Friday, August 27, 2004

the Healer's War

Book Rec

With Vietnam on everyone's minds, I thought I'd recommend a recent read of an older ('88) book; The Healer's War, by Elizabeth Ann Scarborough. The author is better known for her rather 'lite' fantasies about contemporary fairy godmothers, but this book is a significant departure for her. Drawing on her experiences as an army nurse in Vietnam, she tells a 'realistic-fantasy' tale of a similar nurse, also deployed to Vietnam. Evocative of M*A*S*H and China Beach without the slapstick, nurse Kitty wonders what she's doing there, questions her nursing and military vocation, and contends with military bureaucracy at its most maddeningly idiotic. Sympathetic to the Vietnamese who are also treated at the army hospital, she is bequeathed an ancient amulet by an elderly holy man. She discovers that wearing the amulet allows her to see people's 'auras', which both causes her to doubt her sanity and becomes a useful source of information.

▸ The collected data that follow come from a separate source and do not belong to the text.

Lemma stream_frames_filter id (P : Frame -> Prop) `{!forall f, Decision (P f)} fs :
  filter P (stream_frames id fs) = stream_frames id (filter P fs).
Proof.
  unfold stream_frames. induction fs as [|f fs IH]; [done|]. rewrite !filter_cons.
  destruct (decide (StreamID (FHeader f) = id)), (decide (P f)); rewrite ?filter_cons, ?IH;
    rewrite ?decide_True, ?decide_False by done; done.
Qed.

Lemma stream_frames_sent id reqs :
  stream_frames id (sent_frame <$> reqs) = sent_frame <$> stream_reqs id reqs.
Proof.
  unfold stream_frames, stream_reqs. induction reqs as [|r reqs IH]; [done|]. rewrite fmap_cons, !filter_cons, IH.
  change (StreamID (FHeader (sent_frame r))) with (stream_of r). by case_decide.
Qed.

Lemma filter_prefix {A} (P : A -> Prop) `{!forall x, Decision (P x)} k1 k2 :
  k1 `prefix_of` k2 -> filter P k1 `prefix_of` filter P k2.
Proof. intros [z ->]. rewrite filter_app. by apply prefix_app_r. Qed.

Lemma fmap_prefix {A B} (f : A -> B) k1 k2 : k1 `prefix_of` k2 -> f <$> k1 `prefix_of` f <$> k2.
Proof. intros [z ->]. rewrite fmap_app. by apply prefix_app_r. Qed.

Lemma wire_owned reqs : wire_of (owned <$> reqs) = concat (map encode (sent_frame <$> reqs)).
Proof. unfold wire_of, sent_frame. f_equal. induction reqs as [|r reqs IH]; [done|]. cbn. by rewrite IH. Qed.

(** The frames read are the first of those taken. *)
Lemma link_read_taken l : link_reachable l ->
  (forall req, req ∈ w_taken (ln_a l) -> header_wf (FHeader (req_frame req)) /\ len (Payload (req_frame req)) <= MaxUint32) ->
  w_read (ln_b l) `prefix_of` sent_frame <$> w_taken (ln_a l) /\
  (settled l -> w_read (ln_b l) = sent_frame <$> w_taken (ln_a l)).
Proof.
  intros Hr Hwf. destruct (link_reachable_inv l Hr) as [Hacc _ _ (Hi & Hco & Hp)].
  destruct (link_projects l Hr) as (Ha & Hc & Hb). unfold accepted_taken in Hacc.
  assert (Forall coded (sent_frame <$> w_taken (ln_a l))) as Hct.
  { apply Forall_fmap, Forall_forall. intros req Hq. apply Hwf in Hq as [? ?]. by apply with_length_coded. }
  assert (g_accepted (ln_conn l) `prefix_of` owned <$> w_taken (ln_a l)) as Hpre.
  { destruct (in_SendOwned _) as [req|].
    - destruct Hacc as (pre & -> & [->| ->]); [|done]. rewrite fmap_app. by apply prefix_app_r.
    - destruct (sched_over _); by rewrite Hacc. }
  split.
  - apply encodings_prefix; [done..|]. rewrite <- Hi, <- wire_owned. etrans; [exact Hp|].
    pose proof (wire_accepted _ _ _ Hc) as Hwire. rewrite Hstream in Hwire. cbn in Hwire. etrans; [exact Hwire|].
    destruct Hpre as [z ->]. rewrite wire_of_app. by apply prefix_app_r.
  - intros (_ & (s & gen & Hs) & _ & Hl & Hws & Hin & _ & _). rewrite Hs in Hacc. cbn in Hacc.
    pose proof (reachable_inv _ _ _ Hc) as I. destruct (inv_fifo _ _ _ I) as (lost & Hfa & Hlost).
    destruct (inv_wire _ _ _ I) as (tail & Ht & Htail). rewrite Hl in Hlost, Htail. cbn in Hlost, Htail.
    rewrite (Hlost eq_refl), Hws, app_nil_r in Hfa.
    rewrite (Htail eq_refl), app_nil_r, Hstream, <- Hfa, Hacc, wire_owned, <- Hin, Hi in Ht. cbn in Ht.
    assert (forall fs gs, Forall coded fs -> Forall coded gs -> concat (map encode fs) = concat (map encode gs) -> fs = gs) as Hinj.
    { intros fs gs Hf Hg He. apply (anti_symm prefix); apply encodings_prefix; (done || by rewrite He). }
    by apply Hinj.
Qed.

(** C2. From one peer to the handlers of the other. Let a peer send through its
    connection to another peer over any transport that delivers, in any pieces,
    what was written. In every state that any interleaving of the goroutines of
    both peers, the connection, failures and closing included, can reach, the
    frames that the handlers of the receiving peer were given for a stream are the
    first of the requests and events the sending peer accepted for that stream, in
    the order in which its sends queued them, each once and unchanged but for the
    length field, which is that of the payload. When nothing is under way they are
    all of them: nothing is lost, repeated or reordered. *)
Theorem peer_end_to_end l id : link_reachable l ->
  (forall req, req ∈ w_enqueued (ln_a l) -> header_wf (FHeader (req_frame req)) /\ len (Payload (req_frame req)) <= MaxUint32) ->
  stream_frames id (w_handled (ln_b l)) `prefix_of` filter is_request (sent_frame <$> stream_reqs id (w_enqueued (ln_a l))) /\
  (settled l ->
   stream_frames id (w_handled (ln_b l)) = filter is_request (sent_frame <$> stream_reqs id (w_enqueued (ln_a l)))).
Proof.
  intros Hr Hwf. destruct (link_projects l Hr) as (Ha & Hc & Hb).
  destruct (reachable_core cfga Hcfga _ Ha) as [C _].
  destruct (link_read_taken l Hr) as [Hread Hall]; [intros req Hq; by eapply Hwf, taken_enqueued|].
  pose proof (reachable_read_history _ _ Hb) as Hh. pose proof (ih_fifo _ (reachable_inbound cfgb _ Hcfgb Hb) id) as Hf.
  destruct (co_fifo _ _ C id) as (rest & He & Hq). split.
  - transitivity (stream_frames id (w_accepted (ln_b l))); [rewrite Hf; by apply prefix_app_r|].
    etrans; [apply filter_prefix, (accepted_read _ Hh)|].
    change (stream_frames id (filter is_request (w_read (ln_b l))) `prefix_of`
      filter is_request (sent_frame <$> stream_reqs id (w_enqueued (ln_a l)))).
    rewrite <- stream_frames_filter. apply filter_prefix. transitivity (stream_frames id (sent_frame <$> w_taken (ln_a l))).
    + by apply filter_prefix.
    + rewrite stream_frames_sent, He, fmap_app. by apply prefix_app_r.
  - intros Hset. pose proof (Hall Hset) as Hra. destruct Hset as (Hop & _ & Hout & _ & _ & _ & Hv & Hin).
    rewrite (Hin id), app_nil_r in Hf. rewrite <- Hf. destruct Hh as (left & Hh & _ & Hl).
    rewrite Hv in Hl. rewrite (Hl I), app_nil_r in Hh. rewrite <- Hh, <- stream_frames_filter, Hra, stream_frames_sent. do 2 f_equal.
    rewrite He, (Hq Hop). unfold queue_of. by rewrite Hout, lookup_empty, app_nil_r.
Qed.
End link.

(** ** Example: one event, over a writer of three bytes per call *)

Definition demo_link_step := link_step (R := chunked) demo_full_cfg demo_in_cfg DefaultConfig.
Definition demo_link_reachable := link_reachable (R := chunked) demo_full_cfg demo_in_cfg demo_stream DefaultConfig DefaultConfig.

Section runs.
Context (a : World) (c : Conn quota_writer) (bytes : list byte) (b : World).

Lemma run_peer a' : demo_link_reachable (mkLink a c bytes b) ->
  rtc (fun a a' => step demo_full_cfg a a' /\ in_SendOwned (w_sched a) = None) a a' ->
  demo_link_reachable (mkLink a' c bytes b).
Proof.
  intros Hr Hs. revert Hr. induction Hs as [|a a1 a' [H1 H2] _ IH]; [done|]. intros Hr. apply IH.
  eapply lr_step; [exact Hr|]. apply (lk_peer _ _ _ _ (mkLink a c bytes b)); [done|]. cbn. by rewrite H2.
Qed.

Lemma run_remote b' : demo_link_reachable (mkLink a c bytes b) ->
  rtc (fun b b' => step demo_in_cfg b b' /\ w_read b' = w_read b) b b' -> demo_link_reachable (mkLink a c bytes b').
Proof.
  intros Hr Hs. revert Hr. induction Hs as [|b b1 b' [H1 H2] _ IH]; [done|]. intros Hr. apply IH.
  eapply lr_step; [exact Hr|]. by apply (lk_remote _ _ _ _ (mkLink a c bytes b)).
Qed.

Lemma run_conn c' : demo_link_reachable (mkLink a c bytes b) ->
  rtc (fun c c' => conn_step c c' /\ forall id, calls c !! id = None -> calls c' !! id = None) c c' ->
  demo_link_reachable (mkLink a c' bytes b).
Proof.
  intros Hr Hs. revert Hr. induction Hs as [|c c1 c' [H1 H2] _ IH]; [done|]. intros Hr. apply IH.
  eapply lr_step; [exact Hr|]. by apply (lk_conn _ _ _ _ (mkLink a c bytes b)).
Qed.
(** A closing Manager starts no [run]. *)
Lemma running_step cfg st st' id : closing (mgr st) = true -> m_step cfg st st' ->
  pcs st' !! id = Some PRun -> pcs st !! id = Some PRun.
Proof.
  intros Hcl Hs. destruct Hs; cbn; try done.
  - unfold open_commit in *. cbn in *. by rewrite Hcl in *.
  - rewrite lookup_insert_Some. by intros [[_ [=]]|[_ ?]].
  - rewrite lookup_insert_Some. by intros [[_ [=]]|[_ ?]].
  - by intros [_ ?]%lookup_delete_Some.
Qed.

(** Changes of the Manager alone. *)
Lemma phase_inv_manager st c : phase_inv c -> (starts_over (c_m c) -> starts_over st) -> phase_inv (set_c_m st c).
Proof.
  unfold phase_inv. intros Hp Hs. cbn.
  destruct (c_phase c) as [| | |active o|active err|err o|err|err]; try done; destruct Hp as (? & ? & Hso);
    (split; [done|]); (split; [done|]); [auto|..]; destruct Hso as (Hso & ?); (split; [auto|done]).
Qed.

(** The moves of [Close] after its beginning that leave the Manager's own flags. *)
Lemma close_inv_move cfg c c' : close_inv cfg c -> c_phase c <> CIdle -> (forall err, c_phase c <> CEnd err) ->
  m_reachable cfg (c_m c') -> waiting (c_m c') = waiting (c_m c) -> closed (c_m c') = closed (c_m c) ->
  pcs (c_m c') = pcs (c_m c) -> c_active c' = c_active c ->
  c_phase c' <> CIdle -> (forall err, c_phase c' <> CEnd err) ->
  (forall id, id ∈ c_terminated c' \/ id ∈ c_killed c' -> id ∈ c_active c') -> phase_inv c' -> close_inv cfg c'.
Proof.
  intros [_ Hw Hcl Hrun _ _] Hn1 He1 Hr Ew Ec Ep Ea Hn2 He2 Ho Hp. split; [done|..|done|done].
  - rewrite Ew. tauto.
  - rewrite Ec, Hcl. split; intros [err E]; [by destruct (He1 err)|by destruct (He2 err)].
  - rewrite Ep, Ea. auto.
Qed.

Lemma close_other_inv cfg st c : manager_config_ok cfg -> close_inv cfg c -> m_step cfg (c_m c) st ->
  waiting st = waiting (c_m c) -> closed st = closed (c_m c) -> close_inv cfg (set_c_m st c).
Proof.
  intros Hcfg I Hs Hw Hc. split; cbn.
  - eapply mr_step; [apply I|done].
  - rewrite Hw. apply I.
  - rewrite Hc. apply I.
  - intros id Hn Hid. eapply (cv_running _ _ I); [done|].
    eapply running_step; [by eapply closing_begun|done..].
  - apply I.
  - assert (c_phase c = CIdle \/ c_phase c <> CIdle) as [E|Hn] by (destruct (c_phase c); auto);
      [unfold phase_inv; cbn; by rewrite E|].
    apply phase_inv_manager; [apply I|]. apply (starts_over_step cfg); [by eapply closing_begun|done].
Qed.

Lemma close_begin_inv cfg active observers m c : manager_config_ok cfg -> close_inv cfg c ->
  c_phase c = CIdle -> waiting (c_m c) = None -> close_begin (mgr (c_m c)) = (active, observers, m) ->
  close_inv cfg (mkCState (set_waiting (Some (map_to_list (sessions (mgr (c_m c)))).*1) false (set_mgr m (c_m c)))
    (CStarts active observers) active [] [] [] []).
Proof.
  intros Hcfg [Hr _ _ _ _ _] Hph Hn Hb. split; cbn; [|done| | |set_solver|done].
  - eapply mr_step; [done|]. replace m with (close_begin (mgr (c_m c))).2 by (by rewrite Hb).
    by apply ms_close_begin.
  - split; [done|]. by intros [err [=]].
  - intros id _ Hid. destruct (m_reachable_inv _ _ Hcfg Hr) as [I _].
    destruct (bi_run _ _ I _ _ Hid) as [s Hs]; [done|].
    destruct (so_running _ _ _ _ (bi_sess _ _ I _ _ Hs) Hid) as [Ha _].
    injection Hb as <- _ _. apply list_elem_of_fmap. exists (id, s). split; [done|].
    apply list_elem_of_filter. split; [done|]. by apply elem_of_map_to_list.
Qed.

Lemma close_end_inv cfg err l c : close_inv cfg c -> c_phase c = CWait err -> waiting (c_m c) = Some l ->
  (forall id, id ∈ l -> session_done (c_m c) id) -> workers_over (workers (c_m c)) ->
  close_inv cfg (set_phase (CEnd err) (set_c_m (set_waiting (Some l) true (set_mgr (close_end (mgr (c_m c))) (c_m c))) c)).
Proof.
  intros [Hr _ Hcl Hrun Ho Hp] Hph Hl Hd Hwk. unfold phase_inv in Hp. rewrite Hph in Hp.
  destruct Hp as (Ht & Herr & [Hop Hre] & Hk). split; cbn; [|done| | |done|done].
  - eapply mr_step; [done|]. apply ms_close_end; try done.
    apply not_true_is_false. intros [e' E]%Hcl. congruence.
  - split; [|done]. by eexists.
  - intros id _. apply Hrun. congruence.
Qed.

Lemma errors_Join_None a b : errors_Join a b = None <-> a = None /\ b = None.
Proof. destruct a, b; cbn; naive_solver. Qed.

Lemma close_kill_inv cfg err o i id r killed ended c : close_inv cfg c -> c_phase c = CKill err o ->
  ro_pcs o !! i = Some (id, OCall) -> (forall j, j ∈ killed -> j = id) -> (id ∈ killed \/ id ∈ ended) ->
  close_inv cfg (mkCState (c_m c) (CKill err (op_returned i id r o)) (c_active c) (c_terminated c)
    (c_killed c ++ killed) (c_ended c ++ ended) (c_failed c ++ option_list r)).
Proof.
  intros I Hph Hi Hk Hin. pose proof I as [Hr _ _ _ Ho Hp]. unfold phase_inv in Hp. rewrite Hph in Hp.
  destruct Hp as (Hall & Herr & Hso & Hop).
  apply (close_inv_move cfg c); try done; [congruence|congruence|cbn|unfold phase_inv; cbn -[op_returned]].
  - assert (id ∈ c_active c) by (destruct Hop as [[Hrch _]|[Hrch _]]; pose proof (op_call_session _ _ _ _ Hrch Hi); set_solver).
    intros j. rewrite elem_of_app. intros [?|[?|Hj%Hk]]; [auto..|by subst].
  - split_and!; [done| |done|].
    + rewrite op_returned_failed, !app_nil. tauto.
    + unfold killed_or_ended in *. cbn -[op_returned].
      destruct Hop as [[Hrch Hcd]|[Hrch He]]; [left|right]; (split; [by apply op_reachable_returned|]).
      * apply (called_returned _ _ i id r) with (1 := Hi) (2 := Hcd); set_solver.
      * set_solver.
Qed.
(* ===== verification/SessionKill.v ===== *)
(** pty/manager.go: [Kill] and [Wait] of a Session, called by any number of
    goroutines while its process ends and [run] cleans up. *)

From S2P Require Import Prelude Errors BigEndian PtyTypes Attachment Subscription History Manager SessionIO.

(** ** The session *)

(** [killOnce]: not begun, entered by a caller, over. *)
Inductive once_state := OnceIdle | OnceBy (t : N) | OnceDone.
#[export] Instance once_state_eq_dec : EqDecision once_state.
Proof. solve_decision. Defined.

(** A caller of [Kill]: at [killOnce.Do], inside it before the lock, inside it in
    [process.Kill], in [Wait], returned. A caller of [Wait]: in its select, returned. *)
Inductive caller :=
| KEnter
| KSection
| KSignal
| KWait
| KReturned (r : option error)
| WSelect
| WReturned (r : ExitStatus + error).

(** The object, of which [sk_session] holds the state and the exit status; whether
    [done] is closed; [killErr]; the callers. [sk_kills] counts the calls of
    [process.Kill], [sk_spared] whether killOnce found the session ended. *)
Record Kills := mkKills {
  sk_session : Session;
  sk_done : bool;
  sk_once : once_state;
  sk_killErr : option error;
  sk_callers : gmap N caller;
  sk_kills : N;
  sk_spared : bool;
}.

Definition set_caller (t : N) (c : caller) (k : Kills) : Kills :=
  mkKills (sk_session k) (sk_done k) (sk_once k) (sk_killErr k) (<[t := c]> (sk_callers k)) (sk_kills k) (sk_spared k).
Definition set_session (s : Session) (k : Kills) : Kills :=
  mkKills s (sk_done k) (sk_once k) (sk_killErr k) (sk_callers k) (sk_kills k) (sk_spared k).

When the martinet that takes over the hospital orders all the 'gooks' to be released, cured or not, she wangles a helicopter flight from an old boyfriend for herself and a young Vietnamese amputee, meaning to get the boy to some people who will take care of him. Of course the helicopter is shot down, killing the pilot and navigator, and Kitty and young Aun find themselves lost in the jungle, unsure who to trust and how to find their way to safety. A very gripping read, and recommended especially for everyone too young to remember Vietnam.

This book won the Nebula award from the Science Fiction Writers of America in '89.